Bizim Aydınlarımızın hesabına gelen ise Batıyı ancak suçlamak. Batıyı suçlayarak ancak kendimizi kandırırız.

Gözümüzü açmamız lazım.

Batı bugün neden her anlamda ileride ve bizler neden her anlamda gerideyiz.

Aliye İzzetbegoviç Tahran’da 1997 yılında düzenlenen İslam Konferansı Örgütü toplantısında tüm dünyadan gelen Müslüman ileri gelenlerine ÇOK NET BİR KONUŞMA YAPAR;

“Açık konuştuğum için beni bağışlayın. Güzel yalanların bize faydası olmaz; ama acı gerçekler ilaç olabilir… Batı çürümüş değil; güçlü, örgütlü ve eğitimli. Okulları bizimkilerden iyi, kentleri bizimkilerden temiz. İnsan hakları düzeyi yüksek ve sosyal yardım konusunda daha örgütlü. Batılılar çoğunlukla sorumlu ve dakik kişiler. Bunlar, Batılılardan edindiğim tecrübelerim. Batılıların ilerlemelerinin karanlık yönünü de biliyorum ve bunun gözümden kaçmasına izin vermiyorum.
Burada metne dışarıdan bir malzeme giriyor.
Lemma resolve_run_id_value (run_id : option string) (w : World C S K) :
  fst (resolve_run_id env run_id w) = Ok (resolved_run_id run_id w).
Proof.
  unfold resolve_run_id, resolved_run_id. unfold_run.
  destruct run_id as [given|]; cbn [truthy];
    [destruct (String.eqb given "")|]; cbn [negb];
    try destruct (now_strftime env "%Y%m%d_%H%M%S" (clock w)); reflexivity.
Qed.

Lemma team_details_ok (team_analyses : list (string * TA)) :
  forall (acc : list (string * string)) (w : World C S K),
    is_ok (fst (for_each team_analyses (team_detail env) acc w))
    = forallb (fun entry => is_ok (format_team_details env (snd entry)))
              team_analyses.
Proof.
  induction team_analyses as [|[name ta] rest IH]; intros acc w; [reflexivity|].
  cbn [for_each forallb snd]. unfold bind, team_detail, lift, ret.
  destruct (format_team_details env ta); cbn [fst snd is_ok]; [apply IH|reflexivity].
Qed.

Lemma team_details_lookup (team_analyses : list (string * TA)) :
  forall (acc d : list (string * string)) (w : World C S K),
    fst (for_each team_analyses (team_detail env) acc w) = Ok d ->
    (forall k, ~ In k (map fst team_analyses) ->
       dict_lookup d k = dict_lookup acc k) /\
    (NoDup (map fst team_analyses) ->
     forall name ta, In (name, ta) team_analyses ->
       exists details,
         format_team_details env ta = Ok details /\
         dict_lookup d name = Some details).
Proof.
  induction team_analyses as [|[name ta] rest IH]; intros acc d w Hrun.
  - cbn in Hrun. injection Hrun as <-. split; [reflexivity|intros _ ? ? []].
  - cbn [for_each] in Hrun. unfold bind, team_detail, lift, ret in Hrun.
    destruct (format_team_details env ta) as [details|e] eqn:Hf;
      cbn [fst snd] in Hrun; [|discriminate Hrun].
    destruct (IH _ _ _ Hrun) as [Hother Hin]. split.
    + intros k Hk. cbn [map fst] in Hk.
      rewrite Hother by (intros H; apply Hk; now right).
      apply dict_lookup_set_other. intros ->. apply Hk. now left.
    + intros Hnd name' ta' [Heq|Hrest]; cbn [map fst] in Hnd;
        apply NoDup_cons_iff in Hnd; destruct Hnd as [Hnotin Hnd].
      * injection Heq as <- <-. exists details. split; [exact Hf|].
        rewrite Hother by exact Hnotin. apply dict_lookup_set_same.
      * now apply Hin.
Qed.
Lemma readable_app b1 p1 b2 p2 :
  readable b1 p1 -> readable b2 p2 -> readable (b1 ++ b2) (p1 ++ p2).
Proof.
  intros (r1 & -> & Hw1 & H1) (r2 & -> & Hw2 & H2).
  exists (r1 ++ r2). split; [symmetry; apply frames_app|].
  split; [apply Forall_app; auto|].
  intros more. rewrite <- !app_assoc, H1, H2. reflexivity.
Qed.

Lemma readable_segment bs ps :
  readable bs ps -> reassemble (read_records (length bs) bs) None = ps.
Proof.
  intros (rs & -> & Hw & Hr).
  rewrite read_records_frames by (auto using length_frames).
  specialize (Hr []). rewrite !app_nil_r in Hr. exact Hr.
Qed.

Lemma valid_record_type_cases :
  valid_record_type RecordTypeFull = true /\ valid_record_type RecordTypeFirst = true
  /\ valid_record_type RecordTypeMiddle = true /\ valid_record_type RecordTypeLast = true.
Proof. repeat split. Qed.

Lemma readable_full p :
  blen p <= MaxRecordSize -> readable (frame RecordTypeFull p) [p].
Proof.
  intros Hp. exists [(RecordTypeFull, p)]. split.
  - unfold frames. simpl. rewrite app_nil_r. reflexivity.
  - split; [constructor; [split; [reflexivity|exact Hp] | constructor]|].
    intros more. reflexivity.
Qed.

Lemma reassemble_middles ms : forall l acc more,
  reassemble (map (pair RecordTypeMiddle) ms ++ (RecordTypeLast, l) :: more) (Some acc)
  = (acc ++ concat ms ++ l) :: reassemble more None.
Proof.
  induction ms as [|m ms IH]; intros l acc more.
  - reflexivity.
  - cbn [map app]. cbn [reassemble].
    change (Byte.eqb RecordTypeMiddle RecordTypeFull) with false.
    change (Byte.eqb RecordTypeMiddle RecordTypeFirst) with false.
    change (Byte.eqb RecordTypeMiddle RecordTypeMiddle) with true.
    cbv iota. rewrite IH. cbn [concat]. rewrite <- !app_assoc. reflexivity.
Qed.
(** * pymdht: the Controller (core/controller.py)

    A shallow embedding of [Controller] and of the objects it talks to.

    - Timestamps are the values of [ptime.time()]: Python floats, taken
      here as exact rationals ([Q]); only their order and the sums
      [current_ts + 1], [current_ts + maintenance_delay] and
      [time.time() - CACHE_VALID_PERIOD] are used.
    - The collaborators (querier, routing manager, lookup manager and its
      lookup objects, responder and its tracker, experimental manager), the
      clock and the user's callbacks are not part of the controller: every
      call the controller makes on them is a constructor of [Call], answered
      by an environment ([handle]) that the development is parametric in.
    - The mutable attributes of [self] are the record [Controller]; a method
      is a computation in the monad [M], which threads the controller, the
      environment and the history of calls, and can raise.
    - Python lists are Rocq lists taken by value; a value that may be
      [None] where the code tests its truth is an [option]. *)

From Stdlib Require Import List Bool String PeanoNat QArith Lqa Lia.
Import ListNotations.
Close Scope Q_scope.

Set Implicit Arguments.

(** ** Python values *)

(** [message.QUERY], [message.RESPONSE], [message.ERROR]; any other value of
    [msg.type] is [OTHER_TYPE]. *)
Inductive MsgType : Type := QUERY | RESPONSE | ERROR | OTHER_TYPE.

(** A list-valued result that may also be [None]. *)
Definition PyList (A : Type) : Type := option (list A).

(** Truth value of a Python list or [None]: [None] and [[]] are false. *)
Definition truthy {A : Type} (l : PyList A) : bool :=
  match l with
  | Some (_ :: _) => true
  | _ => false
  end.

(** The list a truthy value stands for ([[]] when it is false). *)
Definition items {A : Type} (l : PyList A) : list A :=
  match l with
  | Some xs => xs
  | None => []
  end.

(** The value given as [callback_f]: [None], a callable, or some other
    object. *)
Inductive PyCallback (F : Type) : Type :=
| CbNone
| CbCallable (f : F)
| CbOther.
Arguments CbNone {F}.
Arguments CbOther {F}.

(** [callback_f and callable(callback_f)]. *)
Definition callable {F : Type} (cb : PyCallback F) : option F :=
  match cb with
  | CbCallable f => Some f
  | _ => None
  end.

(** Exceptions the controller's own code can raise. *)
Inductive Exn : Type :=
| NameError (name : string).

(** [a > b], [a < b] and [a >= b] on timestamps. *)
Definition Qltb (a b : Q) : bool := negb (Qle_bool b a).
Definition Qgeb (a b : Q) : bool := Qle_bool b a.
(** X6: when the response names an instance, [create] returns its record:
    the identifier, the name "instance-" followed by it, the command
    endpoint of the response if there is one, the resolved token, the
    configured container name (or "main-container") and the time of the
    second clock reading; it has sent one request and read the clock
    twice. *)
Theorem create_returns_the_record h config options st creds data :
  fst (getAndValidateCredentials h config st) = Ok creds ->
  let rq :=
    create_request h config options (cred_token creds)
      (Date_now h (ticks st)) in
  response_outcome (fetch h rq) = Ok data ->
  Js.truthy (Js.get_opt (Js.get_opt data "metadata") "instanceId") = true ->
  namespace.create h config options st =
  (Ok (record_of (cred_token creds)
         (or_string (NamespaceConfig.targetContainerName config)
            "main-container")
         (DateOfMs (Date_now h (S (ticks st)))) data),
   tick (with_request rq (tick st))).
Proof.
  intros Hcreds rq Hout Hid.
  pose proof (create_eq h config options st creds Hcreds) as Hrun.
  cbv zeta in Hrun. fold rq in Hrun. now rewrite Hout, Hid in Hrun.
Qed.

Lemma create_returns_the_record_witness :
  fst (namespace.create
         (Sample.host Sample.no_env
            (Sample.replies
               (JObj [("metadata", JObj [("instanceId", JStr "i-9")]);
                      ("extendedMetadata",
                       JObj [("commandServiceEndpoint",
                              JStr "https://cmd.example")])])))
         Sample.config undefined initial) =
  Ok (mkEntry
        (NamespaceSandbox.mk (JStr "i-9") "instance-i-9"
           (JStr "https://cmd.example") (JStr "tok") "main-container"
           (DateOfMs 1700000000007))
        (JStr "i-9")).
Proof.
  rewrite (create_returns_the_record
             (Sample.host Sample.no_env
                (Sample.replies
                   (JObj [("metadata", JObj [("instanceId", JStr "i-9")]);
                          ("extendedMetadata",
                           JObj [("commandServiceEndpoint",
                                  JStr "https://cmd.example")])])))
             Sample.config undefined initial (mkCredentials (JStr "tok"))
             (JObj [("metadata", JObj [("instanceId", JStr "i-9")]);
                    ("extendedMetadata",
                     JObj [("commandServiceEndpoint",
                            JStr "https://cmd.example")])]));
    reflexivity.
Defined.

(** X7: every failure inside [create] is raised again with the prefix
    "Failed to create Namespace instance: " and the original message kept: a
    failed remote call (an HTTP 404 included, which [create] does not turn
    into [null]) and a response without an instance identifier, whose
    message quotes the whole response. *)
Theorem create_failures_are_wrapped h config options st creds :
  fst (getAndValidateCredentials h config st) = Ok creds ->
  let rq :=
    create_request h config options (cred_token creds)
      (Date_now h (ticks st)) in
  (forall e,
     response_outcome (fetch h rq) = Throw e ->
     namespace.create h config options st =
     (Throw (JsError ("Failed to create Namespace instance: "
                      ++ Js.describe e)),
      with_request rq (tick st))) /\
  (forall data,
     response_outcome (fetch h rq) = Ok data ->
     Js.truthy (Js.get_opt (Js.get_opt data "metadata") "instanceId")
     = false ->
     namespace.create h config options st =
     (Throw (JsError ("Failed to create Namespace instance: "
                      ++ ("Instance ID is undefined. Full response object: "
                          ++ JSON_stringify_indented h data))),
      with_request rq (tick st))).
Proof.
  intros Hcreds rq.
  pose proof (create_eq h config options st creds Hcreds) as Hrun.
  cbv zeta in Hrun. fold rq in Hrun. split.
  - intros e Hout. now rewrite Hout in Hrun.
  - intros data Hout Hid. now rewrite Hout, Hid in Hrun.
Qed.

Lemma create_failures_are_wrapped_witness :
  fst (namespace.create
         (Sample.host Sample.no_env (Sample.fails_with 404 "Not Found"))
         Sample.config undefined initial) =
  Throw (JsError "Failed to create Namespace instance: Namespace API error: 404 Not Found").
Proof.
  rewrite (proj1 (create_failures_are_wrapped
                    (Sample.host Sample.no_env
                       (Sample.fails_with 404 "Not Found"))
                    Sample.config undefined initial
                    (mkCredentials (JStr "tok")) eq_refl)
             (JsError "Namespace API error: 404 Not Found"));
    reflexivity.
Defined.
Hakikat, İslam en iyisi! Ama biz en iyisi değiliz. Batı’dan nefret etmek yerine onunla rekabet etmeliyiz. Kur’an bize bunu emretmiyor mu: Hayırlı işlerde yarışın. (5/48)” der.

1997 yılından bugüne kadar tam 23 yıl geçti.

O günden bugüne kadar o konuşmayı dinleyenler NE YAPTI?

Hangi ilerlemeyi kaydettik?

Ben sayayım. 23 yıl içinde neler oldu, hangi ilerlemeleri kaydettik !!!!

1.) 2003 yılında Irak işgal edilirken Şİİ İRAN, ABD’ye yardım etti. Böylece Irak’ta Şİİ Mezhebinden olanların iktidara gelmesi sağlanacaktı. Bugün IRAK’ta herkes herkesi katletmekle meşgul.

2.) 2003 yılında Afganistan İşgal edildi. Bugün Afganistan’da ABD kuklaları hükümet gibi davranmaya çalışıyor. Afganlılar ülkelerini terk etmek için yarış halinde…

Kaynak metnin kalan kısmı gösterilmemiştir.